Stored data entries
---
(** Where a request of the gateway goes and what it carries: to the
    provider with the key of the user, or to the worker of the extension
    with the id of the user and without a key. *)
Definition request_route (pf : Platform) (result : Storage) (provider : string)
  (userId : string) (apiKeyToUse : option jsstring) (request : Request) : Prop :=
  if String.eqb provider OPENAI then
    key_parameter request = None
    /\ if isOwnCredits result
       then url request = OPENAI_URL
            /\ authorization request = apiKeyToUse
            /\ prop (body request) "userId" = VUndefined
            /\ prop (body request) "model"
               = VStr (string_or (model result) (DEFAULT_REMOTE_MODEL pf))
       else url request = WORKER_URL
            /\ authorization request = None
            /\ prop (body request) "userId" = VStr userId
            /\ prop (body request) "model" = VStr (DEFAULT_REMOTE_MODEL pf)
  else
    url request
    = GOOGLE_API_BASE_URL +:+ "/"
      +:+ string_or (googleModel result) DEFAULT_GOOGLE_MODEL
      +:+ ":generateContent"
    /\ authorization request = None
    /\ key_parameter request = Some apiKeyToUse.

(** An exchange that gave no result: it threw, or ended without settling
    the promise. *)
Definition no_result (r : Result (option value)) : Prop :=
  match r with
  | Returns (Some _) => False
  | _ => True
  end.

(** How one exchange with a provider moves the state: nothing happens and
    there is no result; or one request is sent and then, only if it was
    answered with a success, the conversation under [key] is written, as
    a window.  There is a result only in the last case. *)
Definition exchange_effect (w : World) (key : string) (route : Request -> Prop)
  (st : State) (r : Result (option value)) (st' : State) : Prop :=
  (st' = st /\ no_result r)
  \/ exists request,
       route request
       /\ ((st' = logged request st /\ no_result r)
           \/ exists response c,
                fetch w request = FetchResolves response
                /\ ok response = true
                /\ Props.is_window c
                /\ st' = recorded key c (logged request st)).

(** The conversation a first call creates: the system message alone. *)
Definition fresh_conversation (pf : Platform) (type learningGoal : string)
  : Conversation :=
  {| messages :=
       [message_object "system" (getSystemPrompt pf type learningGoal)] |}.

(** Every key of storage but the conversation under [key] is the same in
    both. *)
Definition same_but_conversation (key : string) (s s' : Storage) : Prop :=
  isOwnCredits s' = isOwnCredits s
  /\ selectedProvider s' = selectedProvider s
  /\ encryptedApiKey s' = encryptedApiKey s
  /\ encryptedGoogleApiKey s' = encryptedGoogleApiKey s
  /\ installationPassword s' = installationPassword s
  /\ apiKeyValidated s' = apiKeyValidated s
  /\ googleApiKeyValidated s' = googleApiKeyValidated s
  /\ learningGoal s' = learningGoal s
  /\ model s' = model s
  /\ googleModel s' = googleModel s
  /\ translations s' = translations s
  /\ forall other,
       other <> key -> conversations s' !! other = conversations s !! other.



(** The same part of a flashcard. *)
Definition same_part (p q : Regeneration.Part) : bool :=
  match p, q with
  | Regeneration.Definition_, Regeneration.Definition_
  | Regeneration.Mnemonic_, Regeneration.Mnemonic_
  | Regeneration.Translation_, Regeneration.Translation_
  | Regeneration.Examples_, Regeneration.Examples_ => true
  | _, _ => false
  end.

(** How many of the attempts are for the part. *)
Definition attempts_on (part : Regeneration.Part)
  (parts : list Regeneration.Part) : Z :=
  Z.of_nat (length (List.filter (same_part part) parts)).

(** The provider gives no successful answer to a request. *)
Definition no_success (f : FetchResult) : Prop :=
  match f with
  | FetchRejects _ | FetchStalls => True
  | FetchResolves r => ok r = false
  end.

(** Computations that leave the state as it is. *)
Definition stateless {A} (m : M A) : Prop :=
  forall st r st', m st = (r, st') -> st' = st.

End Facts.

(** ** Further test doubles *)

Module Sample.
Import Json JsonOps Js Bytes Text Vault Store Http Gateway Props.

(** The user's own credits, with a validated OpenAI key stored under the
    password it was encrypted with. *)
Definition own_credits : State :=
  {| storage :=
       {| isOwnCredits := true; selectedProvider := Some "openai";
          encryptedApiKey :=
            Some (fst (encryptApiKey Stub.platform (of_string "sk-proj-42")
                         (of_string "00ff") Stub.entropy));
          encryptedGoogleApiKey := None;
          installationPassword := Some "00ff";
          apiKeyValidated := true; googleApiKeyValidated := false;
          learningGoal := None;
          model := Some "gpt-4o"; googleModel := None;
          conversations := ∅; translations := ∅ |};
     sent := [] |}.


(** A provider that refuses every key. *)
Definition refusing_provider (request : Request) : FetchResult :=
  FetchResolves
    {| status := 401; statusText := "Unauthorized";
       json := inr (VObj [("error",
                           VObj [("message", VStr "Incorrect API key")])]) |}.

(** AnkiConnect answering with an error. *)
Definition anki_error (request : Request) : FetchResult :=
  FetchResolves
    {| status := 200; statusText := "OK";
       json := inr (VObj [("result", VNull);
                          ("error", VStr "deck was not found")]) |}.

(** AnkiConnect answering with the names of two decks. *)
Definition anki_decks (request : Request) : FetchResult :=
  FetchResolves
    {| status := 200; statusText := "OK";
       json := inr (VObj [("result", VArr [VStr "Default"; VStr "French"]);
                          ("error", VNull)]) |}.

Definition engine_message (f : Anki.engine_fault) : string := "TypeError".
Definition error_toString (message : string) : string :=
  "Error: " +:+ message.

Definition JSON_stringify (v : value) : string := "{}".
Definition is_positive_number (s : string) : bool := false.

(** The field of the options page: the key between two spaces. *)
Definition typed_key : jsstring := 32 :: of_string "sk-proj-42" ++ [32].

End Sample.

(* ===================================================================== *)
(** * Part II: properties                                                 *)
(* ===================================================================== *)

(** ** Bytes *)

Section ByteFacts.
Import Bytes.

Lemma Z_of_byte_range (b : byte) : 0 <= Z_of_byte b < 256.
Proof.
  unfold Z_of_byte. pose proof (Byte.to_N_bounded b) as Hb. lia.
Qed.

Lemma byte_of_Z_of_byte (b : byte) : byte_of_Z (Z_of_byte b) = b.
Proof.
  unfold byte_of_Z. pose proof (Z_of_byte_range b) as Hr.
  rewrite Z.mod_small by lia. unfold Z_of_byte. rewrite N2Z.id.
  now rewrite Byte.of_to_N.
Qed.

Lemma Z_of_byte_of_Z (z : Z) : 0 <= z < 256 -> Z_of_byte (byte_of_Z z) = z.
Proof.
  intros Hz. unfold byte_of_Z, Z_of_byte. rewrite Z.mod_small by lia.
  destruct (Byte.of_N (Z.to_N z)) as [b|] eqn:E.
  - apply Byte.to_of_N in E. rewrite E. lia.
  - apply Byte.of_N_None_iff in E. lia.
Qed.

Lemma Uint8Array_from_Array_from (u : list byte) :
  Uint8Array_from (Array_from u) = u.
Proof.
  unfold Uint8Array_from, Array_from. rewrite map_map.
  induction u as [|b u IH]; simpl; [reflexivity|].
  now rewrite byte_of_Z_of_byte, IH.
Qed.

End ByteFacts.

(** ** Bit operations as arithmetic *)

Section BitFacts.

Lemma land_low_bits (a k : Z) : 0 <= k -> Z.land a (2 ^ k - 1) = a mod 2 ^ k.
Proof.
  intros Hk. rewrite <- Z.land_ones by assumption.
  f_equal. rewrite Z.ones_equiv. lia.
Qed.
---
### [YOUR OBJECTIVE]
A single number is required: the count of lines in the data that include the string "userId".

### [FINISHED EXERCISE]
3